» EXERCISE INPUTS:
Inductive prog (A : Type) : Type :=
  | Done (r : result WalletError A)
  | Store {X : Type} (op : intent_op X) (k : result StoreError X -> prog A)
  | Remember {X : Type} (f : Memory -> X * Memory) (k : X -> prog A)
  | Ask (q : Question) (k : Answer q -> prog A).
Arguments Done {A}.
Arguments Store {A X}.
Arguments Remember {A X}.
Arguments Ask {A}.

(** Sequencing on the result, a throw included. *)
Fixpoint after {A B} (m : prog A) (k : result WalletError A -> prog B) : prog B :=
  match m with
  | Done r => k r
  | Store op j => Store op (fun x => after (j x) k)
  | Remember f j => Remember f (fun x => after (j x) k)
  | Ask q j => Ask q (fun x => after (j x) k)
  end.

#[global] Instance prog_ret : MRet prog := fun A a => Done (Ok a).
#[global] Instance prog_bind : MBind prog := fun A B k m =>
  after m (fun r => match r with Ok a => k a | Err e => Done (Err e) end).

Definition throw_prog {A} (e : WalletError) : prog A := Done (Err e).
Definition conflict_if (b : bool) : prog unit :=
  if b then throw_prog (refused wallet_intent_conflict false) else mret tt.
Definition try_catch {A} (m : prog A) (h : WalletError -> prog A) : prog A :=
  after m (fun r => match r with Ok a => mret a | Err e => h e end).
Definition of_result {A} (r : result WalletError A) : prog A := Done r.

(** A repository call whose throw is passed on as it is, or as an intent error. *)
Definition db {X} (op : intent_op X) : prog X :=
  Store op (fun r => match r with Ok x => mret x | Err e => throw_prog (store_threw e) end).
(** [catch (error) { return asIntentError(error) }] *)
Definition as_intent {A} (m : prog A) : prog A :=
  try_catch m (fun e => match e with store_threw e => throw_prog (asIntentError e) | _ => throw_prog e end).
Definition db_intent {X} (op : intent_op X) : prog X := as_intent (db op).
Definition query {X} (f : IntentDb -> X) : prog X := db (fun d => (Ok (f d), d)).
(** A transition commits once or throws without a trace. *)
Lemma transition_cases id t d :
  (exists e, transition id t d = (Err e, [])) \/
  (exists r, runs d !! id = Some r /\ ru_status r ∈ t_from t /\
     run_row_ok (transitioned r t) = true /\
     transition id t d = (Ok (transitioned r t), [put_status id r t d])).
Proof.
  unfold transition, transaction, require_run, get, mbind, repo_bind, gets, raise, mret, repo_ret.
  destruct (runs d !! id) as [r|] eqn:Hr; cbn; rewrite ?Hr; cbn; [|by left; eauto].
  destruct (bool_decide_reflect (inFlight r <= 1)%nat) as [Hf|Hf]; cbn; [|by left; eauto].
  destruct (bool_decide_reflect (ru_status r ∈ t_from t)) as [Hs|Hs]; cbn; [|by left; eauto].
  destruct (run_row_ok (transitioned r t)) eqn:Hrow; cbn; [|by left; eauto].
  right. exists r. split_and!; try done. unfold put_status.
  destruct (bool_decide (t_to t ∈ terminalRunStatuses)); cbn; rewrite lookup_insert_eq; cbn;
    (rewrite bool_decide_eq_true_2 by done); reflexivity.
Qed.

Lemma transition_returns id r t d :
  runs d !! id = Some r -> (inFlight r <= 1)%nat -> ru_status r ∈ t_from t ->
  run_row_ok (transitioned r t) = true ->
  transition id t d = (Ok (transitioned r t), [put_status id r t d]).
Proof.
  intros Hr Hf Hs Hrow.
  unfold transition, transaction, require_run, get, mbind, repo_bind, gets, raise, mret, repo_ret.
  cbn. rewrite Hr. cbn.
  destruct (bool_decide_reflect (inFlight r <= 1)%nat); cbn; [|done].
  destruct (bool_decide_reflect (ru_status r ∈ t_from t)); cbn; [|done]. rewrite Hrow. cbn.
  unfold put_status. destruct (bool_decide (t_to t ∈ terminalRunStatuses)); cbn;
    rewrite lookup_insert_eq; cbn; by rewrite bool_decide_eq_true_2.
Qed.

Lemma wp_transition id t Phi d :
  (forall r, runs d !! id = Some r -> ru_status r ∈ t_from t ->
     t_to t ∈ status_edges (ru_status r) /\
     (t_to t = completed -> (List.length (ru_children r) <= ru_cursor r)%nat) /\
     P (l_status id (t_to t)) /\ Phi (transitioned r t) (put_status id r t d)) ->
  wp (transition id t) Phi d.
Proof.
  intros H. destruct (transition_cases id t d) as [[e E] | (r & Hr & Hs & Hrow & E)].
  - split; rewrite E; cbn; [by intros ? ?%elem_of_nil | done].
  - destruct (H r Hr Hs) as (He & Hc & Hp & HPhi). split; rewrite E; cbn.
    + intros d' ->%list_elem_of_singleton. eapply writes_one; [exact Hp|]. by constructor.
    + by intros ? [= <-].
Qed.

End Logic.

(** ** Reading back a computation that returned *)

Lemma guard_returned {A} b e (k : unit -> repo A) d a l :
  (guard_repo b e ≫= k) d = (Ok a, l) -> b = true /\ k tt d = (Ok a, l).
Proof.
  destruct b; unfold mbind, repo_bind; cbn; [|done].
  destruct (k tt d) as [r l']. rewrite app_nil_r. by intros [= -> ->].
Qed.

Lemma gets_returned {A B} (f : Db -> A) (k : A -> repo B) d b l :
  (gets f ≫= k) d = (Ok b, l) -> k (f d) d = (Ok b, l).
Proof. unfold mbind, repo_bind. cbn. destruct (k (f d) d) as [r l']. by rewrite app_nil_r. Qed.

Lemma get_returned {A} id (k : option Run -> repo A) d a l :
  (get id ≫= k) d = (Ok a, l) -> k (runs d !! id) d = (Ok a, l).
Proof.
  unfold get, gets, mbind, repo_bind. cbn. destruct (runs d !! id) as [r|]; cbn.
  - destruct (bool_decide _); cbn; [|done]. destruct (k (Some r) d). by rewrite app_nil_r.
  - destruct (k None d). by rewrite app_nil_r.
Qed.

Lemma bind_returns {A B} (m : repo A) (k : A -> repo B) d a b l1 l2 :
  m d = (Ok a, l1) -> k a (after d l1) = (Ok b, l2) -> (m ≫= k) d = (Ok b, l2 ++ l1).
Proof. unfold mbind, repo_bind. intros -> H. by rewrite H. Qed.

Lemma bind_returned {A B} (m : repo A) (k : A -> repo B) d b l :
  (m ≫= k) d = (Ok b, l) -> exists a l1 l2,
    m d = (Ok a, l1) /\ k a (after d l1) = (Ok b, l2) /\ l = l2 ++ l1.
Proof.
  unfold mbind, repo_bind. destruct (m d) as [[a|e] l1]; [|done].
  destruct (k a (after d l1)) as [r l2] eqn:E. intros [= -> <-]. by exists a, l1, l2.
Qed.

(** ** The child a tick works on

    A tick keeps a snapshot of its run across its awaits.  [held id run c d]: the row still
    has the snapshot's cursor, gas account and recipe, and [c] is the child at the cursor. *)

Section Held.

Context {digest_of : Digest}.

Definition held (id : string) (run : Run) (c : Child) (d : Db) : Prop :=
  exists r, runs d !! id = Some r /\ ru_cursor r = ru_cursor run /\
    ru_gasSpentUstx r = ru_gasSpentUstx run /\ ru_recipe r = ru_recipe run /\
    ru_children r !! ru_cursor run = Some c.

Lemma held_child_at id run c d : held id run c d -> child_at id (ru_cursor run) d = Some c.
Proof.
  intros (r & Hr & _ & _ & _ & Hc). unfold child_at, mbind, option_bind. by rewrite Hr.
Qed.
Lemma wp_approve_finish now accepted id sha d :
  wp (fun l => l = l_status id approved)
     (approve_finish sha256 localeCompare now accepted id sha) any_run d.
Proof.
  unfold approve_finish. apply wp_bind, wp_dedicated. apply wp_catch.
  - apply wp_transition. cbn. intros r _ ->%list_elem_of_singleton. split_and!; [set_solver | done..].
  - intros e d' _. apply wp_bind, wp_service_get. intros r _ _.
    destruct (bool_decide _); [apply wp_raise|]. destruct (_ && _); [by apply wp_ret | apply wp_raise].
Qed.

Lemma wp_pause env id d : wp action_label (pause sha256 localeCompare env id) any_run d.
Proof.
  unfold pause. apply wp_bind, wp_service_get. intros r _ _. apply wp_bind, wp_guard. intros _.
  by apply wp_act; [apply edges | ..].
Qed.

Lemma wp_cancel env id d : wp action_label (cancel sha256 localeCompare env id) any_run d.
Proof.
  unfold cancel. apply wp_bind, wp_service_get. intros r _ _. apply wp_bind, wp_guard. intros _.
  by apply wp_act; [apply edges | ..].
Qed.

Lemma wp_resume env id d : wp action_label (resume sha256 localeCompare env id) any_run d.
Proof.
  unfold resume. apply wp_bind, wp_service_get. intros r Hr _. apply wp_bind, wp_guard. intros _.
  destruct (elapsed _ _).
  - apply wp_bind, wp_act; [by apply edges | done | done |]. intros; apply wp_raise.
  - apply wp_bind. destruct (bool_decide (ru_status r = halted)) eqn:Hh; cbn [andb].
    + destruct (bool_decide_reflect (ch_status <$> child_of_run r = Some child_halted)) as [Hc|_].
      * unfold child_of_run in Hc. destruct (ru_children r !! ru_cursor r) as [c|] eqn:Hcc; [|done].
        eapply wp_resetRejected; [by apply held_row | done |].
        by apply wp_act; [apply edges | ..].
      * apply wp_ret. by apply wp_act; [apply edges | ..].
    + apply wp_ret. by apply wp_act; [apply edges | ..].
Qed.

Lemma wp_act_expire env id d :
  wp action_label (perform isUuid sha256 localeCompare options env (act_expire id)) (fun _ _ => True) d.
Proof.
  cbn. apply wp_bind, wp_require_run. intros r _.
  unfold recover_expire_stopped, recover_expire_approval. apply wp_bind.
  destruct (bool_decide_reflect (ru_status r ∈ [paused; halted])) as [Hs|_]; cbn [andb].
  - destruct (elapsed _ _).
    + apply wp_bind, wp_act; [|done|done|intros; by apply wp_ret, wp_ret].
      cbn. intros s ->%list_elem_of_singleton.
      rewrite !elem_of_cons, elem_of_nil in Hs. destruct Hs as [-> | [-> | []]]; set_solver.
    + apply wp_ret. destruct (_ && _); [|by apply wp_ret].
      apply wp_bind, wp_act; [by apply edges|done|done|intros; by apply wp_ret].
  - apply wp_ret. destruct (_ && _); [|by apply wp_ret].
    apply wp_bind, wp_act; [by apply edges|done|done|intros; by apply wp_ret].
Qed.

Lemma wp_perform env a d :
  wp action_label (perform isUuid sha256 localeCompare options env a) (fun _ _ => True) d.
Proof.
  destruct a as [id q f|id sha|id|id|id|id]; [| | | | |apply wp_act_expire];
    cbn [perform]; apply wp_bind.
  - eapply wp_mono; [apply wp_prepare_finish|]. intros; by apply wp_ret.
  - eapply wp_mono; [apply wp_approve_start|]. intros; by apply wp_ret.
  - eapply wp_mono; [apply wp_pause|]. intros; by apply wp_ret.
  - eapply wp_mono; [apply wp_resume|]. intros; by apply wp_ret.
  - eapply wp_mono; [apply wp_cancel|]. intros; by apply wp_ret.
Qed.
End Segments.
(** The last check before a signature: a signature is only asked for when the wallet passed
    its refusal checks, the service is open, execution is allowed for the operation, and the
    stored run is sealed, running and not expired at that moment; nothing is written. *)
Theorem signing_guards env id run op plan fee now accepted d l :
  tick_wallet_checked sha256 localeCompare env id run op plan fee now accepted d =
    (Ok (signing id run op plan fee now), l) ->
  accepted = Ok true /\ e_closed env = false /\ e_allowed env [op] = true /\ l = [] /\
  exists r, runs d !! id = Some r /\ sealedRun sha256 localeCompare id r = true /\
    ru_status r = running /\ elapsed (ru_runtimeExpiresAt r) (e_now env) = false.
Proof.
  intros H. unfold tick_wallet_checked in H. destruct accepted as [ok|e]; [|done].
  apply guard_returned in H as [-> H]. apply service_get_returned in H as (r & Hr & Hs & H).
  destruct (e_closed env); cbn [orb] in H; [done|].
  destruct (bool_decide_reflect (ru_status r = running)) as [Hrun|]; cbn [negb] in H; [|done].
  apply bind_returned in H as (b & l1 & l2 & He & H & ->). unfold expireRunningRun in He.
  destruct b; [done|]. apply guard_returned in H as [Ha H]. injection H as <-.
  destruct (elapsed (ru_runtimeExpiresAt r) (e_now env)) eqn:El.
  - by apply bind_returned in He as (x & l1' & l2' & _ & [=] & _).
  - injection He as <-. split_and!; try done. by exists r.
Qed.
Definition do_approve (accepted : result RunError bool) (s : Svc) : Svc :=
  match approvals s with
  | a :: rest =>
      let out := approve_finish sha256 localeCompare (a_now a) accepted (a_runId a)
                   (a_recipeSha256 a) (db s) in
      {| db := after (db s) (snd out); phase := phase s; cadence := cadence s; approvals := rest |}
  | [] => init (db s)
  end.

Definition do_start (env : Env) (id reason : string) (s : Svc) : Svc :=
  match phase s with
  | idle =>
      let out := segment env id reason
                   (tick_start sha256 localeCompare options env (isDue (cadence s)) id) (db s) in
      {| db := after (db s) (snd out); phase := phase_of (fst out);
         cadence := cadence s; approvals := approvals s |}
  | _ => init (db s)
  end.

Definition do_continue (env : Env) (o : Outcome) (reason : string) (s : Svc) : Svc :=
  match resumed sha256 localeCompare env (phase s) o with
  | Some (id, m) =>
      let out := segment env id reason m (db s) in
      {| db := after (db s) (snd out); phase := phase_of (fst out);
         cadence := cadence_after env (phase s) o (cadence s); approvals := approvals s |}
  | None => init (db s)
  end.

(** The process stops after the first [n] commits of a waiting tick's next segment. *)
Definition do_crash (env : Env) (o : Outcome) (reason : string) (n : nat) (s : Svc) : Svc :=
  match resumed sha256 localeCompare env (phase s) o with
  | Some (id, m) =>
      match rev (snd (segment env id reason m (db s))) !! n with
      | Some d => init d
      | None => init (db s)
      end
  | None => init (db s)
  end.

Lemma do_action_step env a s : step s (do_action env a s).
Proof. by apply step_run; constructor. Qed.

Lemma do_approve_step accepted s : step s (do_approve accepted s).
Proof.
  unfold do_approve. destruct (approvals s) as [|a rest] eqn:E; [apply step_run; constructor|].
  apply step_run, (step_approve_checked _ _ _ _ a rest accepted). by rewrite E.
Qed.

Lemma do_start_step env id reason s : step s (do_start env id reason s).
Proof. unfold do_start. destruct (phase s) eqn:E; by apply step_run; constructor. Qed.

Lemma do_continue_step env o reason s : step s (do_continue env o reason s).
Proof.
  unfold do_continue. destruct (resumed _ _ _ _ _) as [[id m]|] eqn:E; [|apply step_run; constructor].
  by apply step_run, step_continue with (id := id).
Qed.

Lemma do_crash_step env o reason n s : step s (do_crash env o reason n s).
Proof.
  unfold do_crash. destruct (resumed _ _ _ _ _) as [[id m]|] eqn:E; [|apply step_run; constructor].
  destruct (_ !! n) as [d|] eqn:Hd; [|apply step_run; constructor].
  eapply step_run, step_crash_continue; [exact E|]. apply list_elem_of_lookup_2 in Hd.
  apply list_elem_of_In, in_rev. by apply list_elem_of_In.
Qed.
(* ===== verification/GasWalletCorrect.v ===== *)
(** * What the gas wallet's life guarantees

    An invariant of every process over any history of calls, answers, failures and restarts: a
    recorded wallet can be loaded from its file, a key once written is never written over, and
    whatever the engine signs with is the environment's key or an enabled wallet that passed its
    checks.  At the end a concrete life, and a schedule on which the status goes stale. *)

From S2P Require Import Prelude Text CanonicalJson Principals OperationPlan SweepPlan Signer RunStore SweepService.
From S2P Require Import GasWallet.

Open Scope Z_scope.

(** The key [randomPrivateKey] prints: 32 bytes and the byte of a compressed public key. *)
Definition generated_key (key : list Z) : Prop :=
  exists bytes, key = bytes ++ [1] /\ List.length bytes = 32%nat /\ Forall is_byte bytes.

(** Every key of the history came from the library. *)
Definition keys_generated (trace : list Event) : Prop :=
  forall id key, ev_create id key ∈ trace -> generated_key key.

Lemma generated_key_decodes key :
  generated_key key -> decodeRawPrivateKey (key_text key ++ [10]) = Ok key.
Proof.
  intros (bytes & -> & Hlen & Hb).
  replace (key_text (bytes ++ [1]) ++ [10]) with (key_text bytes ++ [48; 49] ++ [10]).
  - apply decode_printed_key; [done|done|by constructor 2; constructor|]. by constructor 2; constructor.
  - unfold key_text. by rewrite map_app, concat_app, <- app_assoc.
Qed.
(* ===== verification/ScheduleCorrect.v ===== *)
(** * What the schedule may do

    A small logic of the schedule's computations, an invariant of its row under every commit, and
    the guarantees: it approves only what it prepared itself under the operator's current
    consent, it starts work only under the settings it looked for work with, once halted it does
    nothing until it is switched on again, and switching it on drops no run that may still act. *)

From S2P Require Import Prelude Text CanonicalJson Principals OperationPlan Recipe RunStore SweepStore RunService GasWallet RewardActions Schedule.

Open Scope Z_scope.

(** ** A logic of computations *)

(** From [w] every commit satisfies [J], and a normal end satisfies [Q]. *)
Definition swp {A} (J : World -> Prop) (m : sched A) (Q : A -> World -> Prop) (w : World) : Prop :=
  let out := m w in
  (forall w', w' ∈ snd out -> J w') /\
  match fst out with Ok a => Q a (world_after w (snd out)) | Err _ => True end.

Lemma world_after_app w l k : world_after w (k ++ l) = world_after (world_after w l) k.
Proof. by destruct k. Qed.

Lemma world_after_Forall (J : World -> Prop) w l : J w -> (forall w', w' ∈ l -> J w') -> J (world_after w l).
Proof. intros Hw Hl. destruct l as [|x l]; [done|]. apply Hl. by left. Qed.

» ASSIGNED TASK: Repeat the entries above exactly, from the first line through the line containing "(** Sequencing on".

» TASK SOLUTION:
Inductive prog (A : Type) : Type :=
  | Done (r : result WalletError A)
  | Store {X : Type} (op : intent_op X) (k : result StoreError X -> prog A)
  | Remember {X : Type} (f : Memory -> X * Memory) (k : X -> prog A)
  | Ask (q : Question) (k : Answer q -> prog A).
Arguments Done {A}.
Arguments Store {A X}.
Arguments Remember {A X}.
Arguments Ask {A}.

(** Sequencing on the result, a throw included. *)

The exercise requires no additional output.